◆ Collected data ◆
------

Lemma activity_marks_active_witness :
  let v := version true in
  let o := RefVersion.defaults in
  let e := mkKey false true false false in
  let h := mount v true 0 in
  let h' := fst (step v o (EvWheel 7) h) in
  let k := fst (step v o (EvKeyDown e 7) h) in
  (lastActRef (refs h') = 7 /\ score (state h') = 1
   /\ snd (step v o (EvWheel 7) h) = [])
  /\ (if metaKey e || ctrlKey e || altKey e
      then k = h
      else lastActRef (refs k) = 7 /\ score (state k) = 1).
Proof.
  apply (activity_marks_active
           true RefVersion.defaults 7 (mkKey false true false false)
           (EvWheel 7) (mount (version true) true 0)).
  - reflexivity.
  - cbn [In]. auto.
Defined.

(** C8 as stated fails on a key-down with only Shift held: a modifier is
    held, and the event is taken as activity. *)
Lemma shift_key_down_is_activity :
  let v := version true in
  let e := mkKey false false false true in
  let h := mount v true 0 in
  let k := fst (step v RefVersion.defaults (EvKeyDown e 7) h) in
  modifierHeld e = true
  /\ lastActRef (refs h) = 0
  /\ lastActRef (refs k) = 7
  /\ score (state k) = 1.
Proof. repeat split. Qed.
(** ** The compliance guard *)

Section Guard.
Import ComplianceGuard.
Variable o : Options.

Lemma checkNow_violations d g : violations (checkNow o d g) = violations g.
Proof. unfold checkNow. now destruct (suppressedRef g). Qed.

Lemma requestWakeLock_violations lock g :
  violations (requestWakeLock o lock g) = violations g.
Proof. unfold requestWakeLock. now destruct (enableWakeLock o && lock). Qed.

Lemma resume_violations lock d g :
  violations (resume o lock d g) = violations g
  /\ onViolation (resume o lock d g) = onViolation g.
Proof.
  unfold resume, requestWakeLock.
  destruct (enableWakeLock o && lock), (isCompliant o d); split; reflexivity.
Qed.

Lemma resume_outcome lock d g :
  needsAttention (resume o lock d g) = negb (isCompliant o d)
  /\ onResume (resume o lock d g)
     = (onResume g + if isCompliant o d then 1 else 0)%nat.
Proof.
  unfold resume, requestWakeLock.
  destruct (enableWakeLock o && lock), (isCompliant o d); cbn; split; lia.
Qed.

Lemma flagViolation_violations g :
  violations (flagViolation g)
  = (violations g + if negb (suppressedRef g) then 1 else 0)%nat.
Proof. unfold flagViolation. destruct (suppressedRef g); cbn; lia. Qed.

Lemma step_violations ev g :
  violations (step o ev g)
  = (violations g
     + if flags o ev && negb (suppressedRef g) then 1 else 0)%nat.
Proof.
  destruct ev; cbn [step flags andb];
    unfold onVis, onBlur, onFocus, onFS;
    try (destruct (negb (isCompliant o d)); cbn [andb];
         [apply flagViolation_violations |]);
    rewrite ?checkNow_violations, ?(proj1 (resume_violations _ _ _));
    try lia.
  - unfold onKey. destruct (5 <=? escapeCount g + 1)%nat; cbn; lia.
  - cbn. lia.
Qed.
Lemma JoystickHotplugAdded_open_closes SV (L : DeviceLayer) (id : Z) :
  closes_its_joysticks (SV (-1)) ->
  closes_its_joysticks (JoystickHotplugAdded_open SV L id).
Proof.
  intros HSV s s'.
  destruct (JoystickHotplugAdded_open_cases SV L id s)
    as [[_ E] | (g & st2 & mid & _ & E & _ & _ & _ & Ht & Hmid)];
    rewrite E; intros H.
  - inversion H; subst s'. eexists [_; _; _]. split; reflexivity.
  - destruct (HSV _ _ H) as (new & Hn & Hb).
    exists (new ++ E_EnableJoystickInput 0 true
              :: mid ++ [E_OpenGamepad id (Some g); Msg (Initializing id)]).
    split.
    + rewrite Hn, Ht. app_norm. reflexivity.
    + rewrite joystick_handles_app, Hb.
      change (E_EnableJoystickInput 0 true
              :: mid ++ [E_OpenGamepad id (Some g); Msg (Initializing id)])
        with ([E_EnableJoystickInput 0 true] ++ mid
              ++ [E_OpenGamepad id (Some g); Msg (Initializing id)]).
      rewrite !joystick_handles_app.
      rewrite (joystick_handles_none mid)
        by now apply haptic_setup_not_joystick.
      reflexivity.
Qed.
Definition is_bytes (l : list Z) : Prop := Forall is_u8 l.

(** [blen]: the length of a byte string as a [Z]. *)
Definition blen (l : list Z) : Z := Z.of_nat (length l).

Definition ldn (m : list Z) (o n : Z) : option (list Z) :=
  if (0 <=? o) && (0 <=? n) && (o + n <=? blen m)
  then Some (take (Z.to_nat n) (drop (Z.to_nat o) m)) else None.

Definition stn (m : list Z) (o : Z) (bs : list Z) : option (list Z) :=
  if (0 <=? o) && (o + blen bs <=? blen m)
  then Some (take (Z.to_nat o) m ++ bs ++ drop (Z.to_nat o + length bs) m)
  else None.

Definition ld8 (m : list Z) (o : Z) : option Z :=
  match ldn m o 1 with Some [b] => Some b | _ => None end.
Definition st8 (m : list Z) (o v : Z) : option (list Z) := stn m o [u8 v].

(** The host is little-endian; [htons] and [ntohs] swap the two bytes. *)
Definition ld16 (m : list Z) (o : Z) : option Z :=
  match ldn m o 2 with Some [b0; b1] => Some (b0 + 256 * b1) | _ => None end.
Definition st16 (m : list Z) (o v : Z) : option (list Z) :=
  stn m o [u8 v; u8 (v / 256)].

Definition bswap16 (v : Z) : Z := u8 v * 256 + u8 (v / 256).
Definition htons (v : Z) : Z := bswap16 v.
Definition ntohs (v : Z) : Z := bswap16 v.
(* ===== verification/Ppp.v ===== *)
(** * PPP frames between the tunnel and pppd (src/control.c, src/call.c)

    [write_packet] turns the payload of a data packet into an asynchronous
    HDLC frame on pppd's tty ([add_fcs] appends the frame check sequence);
    [read_packet] collects such a frame from the tty.  The answers of [write]
    and [read] are scripts, lists with one answer per call; [Blocked] means
    the script has ended with the function still waiting. *)

From S2P Require Import Prelude.
From S2P Require Import Buffer.
From S2P Require Import State.

Module Ppp.
Import Buffer State.

Definition PPP_FLAG : Z := 0x7e.
Definition PPP_ESCAPE : Z := 0x7d.
Definition PPP_TRANS : Z := 0x20.
Definition PPP_INITFCS : Z := 0xffff.
Definition PPP_GOODFCS : Z := 0xf0b8.

Definition ppp_crc16_table : list Z := [
    0x0000; 0x1189; 0x2312; 0x329b; 0x4624; 0x57ad; 0x6536; 0x74bf;
    0x8c48; 0x9dc1; 0xaf5a; 0xbed3; 0xca6c; 0xdbe5; 0xe97e; 0xf8f7;
    0x1081; 0x0108; 0x3393; 0x221a; 0x56a5; 0x472c; 0x75b7; 0x643e;
    0x9cc9; 0x8d40; 0xbfdb; 0xae52; 0xdaed; 0xcb64; 0xf9ff; 0xe876;
    0x2102; 0x308b; 0x0210; 0x1399; 0x6726; 0x76af; 0x4434; 0x55bd;
    0xad4a; 0xbcc3; 0x8e58; 0x9fd1; 0xeb6e; 0xfae7; 0xc87c; 0xd9f5;
    0x3183; 0x200a; 0x1291; 0x0318; 0x77a7; 0x662e; 0x54b5; 0x453c;
    0xbdcb; 0xac42; 0x9ed9; 0x8f50; 0xfbef; 0xea66; 0xd8fd; 0xc974;
    0x4204; 0x538d; 0x6116; 0x709f; 0x0420; 0x15a9; 0x2732; 0x36bb;
    0xce4c; 0xdfc5; 0xed5e; 0xfcd7; 0x8868; 0x99e1; 0xab7a; 0xbaf3;
    0x5285; 0x430c; 0x7197; 0x601e; 0x14a1; 0x0528; 0x37b3; 0x263a;
    0xdecd; 0xcf44; 0xfddf; 0xec56; 0x98e9; 0x8960; 0xbbfb; 0xaa72;
    0x6306; 0x728f; 0x4014; 0x519d; 0x2522; 0x34ab; 0x0630; 0x17b9;
    0xef4e; 0xfec7; 0xcc5c; 0xddd5; 0xa96a; 0xb8e3; 0x8a78; 0x9bf1;
    0x7387; 0x620e; 0x5095; 0x411c; 0x35a3; 0x242a; 0x16b1; 0x0738;
    0xffcf; 0xee46; 0xdcdd; 0xcd54; 0xb9eb; 0xa862; 0x9af9; 0x8b70;
    0x8408; 0x9581; 0xa71a; 0xb693; 0xc22c; 0xd3a5; 0xe13e; 0xf0b7;
    0x0840; 0x19c9; 0x2b52; 0x3adb; 0x4e64; 0x5fed; 0x6d76; 0x7cff;
    0x9489; 0x8500; 0xb79b; 0xa612; 0xd2ad; 0xc324; 0xf1bf; 0xe036;
    0x18c1; 0x0948; 0x3bd3; 0x2a5a; 0x5ee5; 0x4f6c; 0x7df7; 0x6c7e;
    0xa50a; 0xb483; 0x8618; 0x9791; 0xe32e; 0xf2a7; 0xc03c; 0xd1b5;
    0x2942; 0x38cb; 0x0a50; 0x1bd9; 0x6f66; 0x7eef; 0x4c74; 0x5dfd;
    0xb58b; 0xa402; 0x9699; 0x8710; 0xf3af; 0xe226; 0xd0bd; 0xc134;
    0x39c3; 0x284a; 0x1ad1; 0x0b58; 0x7fe7; 0x6e6e; 0x5cf5; 0x4d7c;
    0xc60c; 0xd785; 0xe51e; 0xf497; 0x8028; 0x91a1; 0xa33a; 0xb2b3;
    0x4a44; 0x5bcd; 0x6956; 0x78df; 0x0c60; 0x1de9; 0x2f72; 0x3efb;
    0xd68d; 0xc704; 0xf59f; 0xe416; 0x90a9; 0x8120; 0xb3bb; 0xa232;
    0x5ac5; 0x4b4c; 0x79d7; 0x685e; 0x1ce1; 0x0d68; 0x3ff3; 0x2e7a;
    0xe70e; 0xf687; 0xc41c; 0xd595; 0xa12a; 0xb0a3; 0x8238; 0x93b1;
    0x6b46; 0x7acf; 0x4854; 0x59dd; 0x2d62; 0x3ceb; 0x0e70; 0x1ff9;
    0xf78f; 0xe606; 0xd49d; 0xc514; 0xb1ab; 0xa022; 0x92b9; 0x8330;
    0x7bc7; 0x6a4e; 0x58d5; 0x495c; 0x3de3; 0x2c6a; 0x1ef1; 0x0f78
  ].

------

◆ THE TASK ◆
Tally the lines of the records that contain "enableWakeLock", then write only the total.

◆ RESULT FOR THIS TASK ◆
3